◆ WHAT YOU HAVE TO DO ◆
Using the data below, copy out all lines with the word "assert".

Recorded data:
<<<<

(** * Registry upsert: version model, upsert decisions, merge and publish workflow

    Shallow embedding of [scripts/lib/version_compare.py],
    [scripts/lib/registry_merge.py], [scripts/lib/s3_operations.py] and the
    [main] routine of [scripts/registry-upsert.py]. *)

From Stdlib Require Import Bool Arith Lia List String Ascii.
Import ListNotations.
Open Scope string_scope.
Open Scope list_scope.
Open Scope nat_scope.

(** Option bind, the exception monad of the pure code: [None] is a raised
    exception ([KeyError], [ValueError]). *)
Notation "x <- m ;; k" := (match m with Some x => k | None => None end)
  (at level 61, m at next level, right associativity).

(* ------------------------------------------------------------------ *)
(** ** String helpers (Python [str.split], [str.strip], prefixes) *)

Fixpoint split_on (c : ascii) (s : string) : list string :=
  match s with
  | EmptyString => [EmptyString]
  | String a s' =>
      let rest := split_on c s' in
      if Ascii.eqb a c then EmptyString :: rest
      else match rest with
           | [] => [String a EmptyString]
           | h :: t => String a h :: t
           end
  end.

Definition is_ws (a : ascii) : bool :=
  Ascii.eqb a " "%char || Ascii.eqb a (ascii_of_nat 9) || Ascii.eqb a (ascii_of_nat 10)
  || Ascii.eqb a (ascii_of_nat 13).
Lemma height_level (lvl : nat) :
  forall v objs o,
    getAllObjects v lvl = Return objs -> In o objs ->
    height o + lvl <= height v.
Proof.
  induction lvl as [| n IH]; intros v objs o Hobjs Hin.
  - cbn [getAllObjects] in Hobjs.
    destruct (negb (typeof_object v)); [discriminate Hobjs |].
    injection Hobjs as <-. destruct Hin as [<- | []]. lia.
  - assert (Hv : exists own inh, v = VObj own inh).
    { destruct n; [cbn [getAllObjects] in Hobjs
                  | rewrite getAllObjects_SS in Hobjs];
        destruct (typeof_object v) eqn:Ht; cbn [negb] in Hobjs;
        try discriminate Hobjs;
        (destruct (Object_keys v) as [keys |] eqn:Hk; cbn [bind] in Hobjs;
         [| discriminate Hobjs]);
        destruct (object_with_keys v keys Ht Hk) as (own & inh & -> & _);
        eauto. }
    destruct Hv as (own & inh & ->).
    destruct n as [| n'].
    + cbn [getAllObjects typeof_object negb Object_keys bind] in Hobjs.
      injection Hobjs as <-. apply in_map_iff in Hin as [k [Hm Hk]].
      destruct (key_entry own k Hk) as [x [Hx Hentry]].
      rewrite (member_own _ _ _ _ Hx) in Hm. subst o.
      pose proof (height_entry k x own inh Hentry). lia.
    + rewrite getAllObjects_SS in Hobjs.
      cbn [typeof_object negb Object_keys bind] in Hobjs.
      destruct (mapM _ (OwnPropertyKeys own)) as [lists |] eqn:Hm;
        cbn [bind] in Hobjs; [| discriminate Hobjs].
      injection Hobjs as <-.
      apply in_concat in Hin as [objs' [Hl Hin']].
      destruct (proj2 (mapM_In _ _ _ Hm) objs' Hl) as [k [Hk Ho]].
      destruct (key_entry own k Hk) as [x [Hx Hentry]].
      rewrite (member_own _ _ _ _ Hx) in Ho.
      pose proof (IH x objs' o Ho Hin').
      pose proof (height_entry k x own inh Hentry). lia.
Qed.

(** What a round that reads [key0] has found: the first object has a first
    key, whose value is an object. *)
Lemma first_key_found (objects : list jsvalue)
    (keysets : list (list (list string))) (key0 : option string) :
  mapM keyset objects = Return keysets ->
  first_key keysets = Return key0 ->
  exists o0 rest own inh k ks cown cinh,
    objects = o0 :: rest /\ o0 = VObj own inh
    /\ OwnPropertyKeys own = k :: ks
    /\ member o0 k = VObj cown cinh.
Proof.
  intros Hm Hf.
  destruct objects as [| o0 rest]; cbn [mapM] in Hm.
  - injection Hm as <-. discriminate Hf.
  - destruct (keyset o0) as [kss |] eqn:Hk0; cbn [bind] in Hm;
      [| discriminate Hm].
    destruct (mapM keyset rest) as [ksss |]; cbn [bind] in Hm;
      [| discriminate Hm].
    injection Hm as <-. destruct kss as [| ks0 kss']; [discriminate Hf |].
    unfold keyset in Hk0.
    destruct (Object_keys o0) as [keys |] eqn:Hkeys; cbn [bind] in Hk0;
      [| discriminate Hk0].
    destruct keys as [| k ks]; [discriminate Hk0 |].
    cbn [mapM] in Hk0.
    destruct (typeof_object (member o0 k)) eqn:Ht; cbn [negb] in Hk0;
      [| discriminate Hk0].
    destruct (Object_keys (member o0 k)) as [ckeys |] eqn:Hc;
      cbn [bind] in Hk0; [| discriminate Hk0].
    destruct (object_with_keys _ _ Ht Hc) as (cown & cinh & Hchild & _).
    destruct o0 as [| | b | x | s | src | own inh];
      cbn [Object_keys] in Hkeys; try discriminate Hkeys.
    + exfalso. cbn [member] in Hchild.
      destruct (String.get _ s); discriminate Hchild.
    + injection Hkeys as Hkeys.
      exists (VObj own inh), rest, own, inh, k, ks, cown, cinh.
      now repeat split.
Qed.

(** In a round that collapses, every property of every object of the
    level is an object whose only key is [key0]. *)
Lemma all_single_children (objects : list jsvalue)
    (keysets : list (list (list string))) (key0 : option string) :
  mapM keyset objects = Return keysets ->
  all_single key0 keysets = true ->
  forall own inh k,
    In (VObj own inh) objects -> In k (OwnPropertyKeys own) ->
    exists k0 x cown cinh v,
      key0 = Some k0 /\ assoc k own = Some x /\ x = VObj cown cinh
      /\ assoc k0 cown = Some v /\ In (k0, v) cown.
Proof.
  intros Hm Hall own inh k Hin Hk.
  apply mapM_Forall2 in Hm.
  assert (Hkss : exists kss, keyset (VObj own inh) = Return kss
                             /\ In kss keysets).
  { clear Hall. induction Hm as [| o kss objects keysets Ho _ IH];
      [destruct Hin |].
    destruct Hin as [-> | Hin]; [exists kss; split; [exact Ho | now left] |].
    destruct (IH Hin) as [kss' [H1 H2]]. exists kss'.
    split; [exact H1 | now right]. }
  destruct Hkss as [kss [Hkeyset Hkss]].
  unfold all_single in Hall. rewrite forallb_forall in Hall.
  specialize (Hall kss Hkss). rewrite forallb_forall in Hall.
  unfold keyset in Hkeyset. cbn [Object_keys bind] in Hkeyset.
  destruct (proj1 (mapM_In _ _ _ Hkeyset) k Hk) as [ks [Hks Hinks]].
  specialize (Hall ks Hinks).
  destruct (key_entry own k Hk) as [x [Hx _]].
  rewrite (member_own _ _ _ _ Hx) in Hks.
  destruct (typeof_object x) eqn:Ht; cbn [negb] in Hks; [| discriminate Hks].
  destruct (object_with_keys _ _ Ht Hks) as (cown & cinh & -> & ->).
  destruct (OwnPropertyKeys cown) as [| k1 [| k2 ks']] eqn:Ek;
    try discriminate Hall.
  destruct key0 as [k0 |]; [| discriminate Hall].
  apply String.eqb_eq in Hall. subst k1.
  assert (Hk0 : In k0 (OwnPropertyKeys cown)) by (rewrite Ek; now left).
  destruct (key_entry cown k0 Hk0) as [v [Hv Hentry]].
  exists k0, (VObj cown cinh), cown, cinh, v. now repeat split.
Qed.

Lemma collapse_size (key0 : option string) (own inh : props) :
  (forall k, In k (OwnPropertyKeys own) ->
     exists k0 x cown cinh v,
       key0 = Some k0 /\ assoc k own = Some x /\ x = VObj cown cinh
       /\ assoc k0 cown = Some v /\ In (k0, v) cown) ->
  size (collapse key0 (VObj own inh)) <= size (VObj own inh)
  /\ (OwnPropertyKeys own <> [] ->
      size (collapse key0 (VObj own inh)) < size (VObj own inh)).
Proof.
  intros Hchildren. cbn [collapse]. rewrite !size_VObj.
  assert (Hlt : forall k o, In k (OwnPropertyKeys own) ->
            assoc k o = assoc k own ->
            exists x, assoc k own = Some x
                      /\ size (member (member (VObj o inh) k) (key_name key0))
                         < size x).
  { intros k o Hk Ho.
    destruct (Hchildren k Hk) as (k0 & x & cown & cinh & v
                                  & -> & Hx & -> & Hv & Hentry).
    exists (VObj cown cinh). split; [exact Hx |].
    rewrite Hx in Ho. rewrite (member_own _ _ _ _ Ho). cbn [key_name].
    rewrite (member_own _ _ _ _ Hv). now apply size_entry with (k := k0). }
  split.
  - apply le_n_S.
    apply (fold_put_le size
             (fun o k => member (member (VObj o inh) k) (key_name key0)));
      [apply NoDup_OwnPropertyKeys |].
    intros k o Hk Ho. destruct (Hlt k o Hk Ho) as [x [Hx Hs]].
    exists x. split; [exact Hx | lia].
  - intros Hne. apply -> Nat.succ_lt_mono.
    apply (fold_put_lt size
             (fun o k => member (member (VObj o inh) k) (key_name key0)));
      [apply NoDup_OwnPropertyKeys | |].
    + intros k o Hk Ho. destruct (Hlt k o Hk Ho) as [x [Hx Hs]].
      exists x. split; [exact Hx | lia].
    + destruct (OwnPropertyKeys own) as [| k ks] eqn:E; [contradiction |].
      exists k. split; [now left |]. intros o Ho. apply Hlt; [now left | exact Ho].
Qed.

>>>>

◆ RESULT BELOW ◆
  - assert (Hv : exists own inh, v = VObj own inh).
  assert (Hkss : exists kss, keyset (VObj own inh) = Return kss
  assert (Hk0 : In k0 (OwnPropertyKeys cown)) by (rewrite Ek; now left).
  assert (Hlt : forall k o, In k (OwnPropertyKeys own) ->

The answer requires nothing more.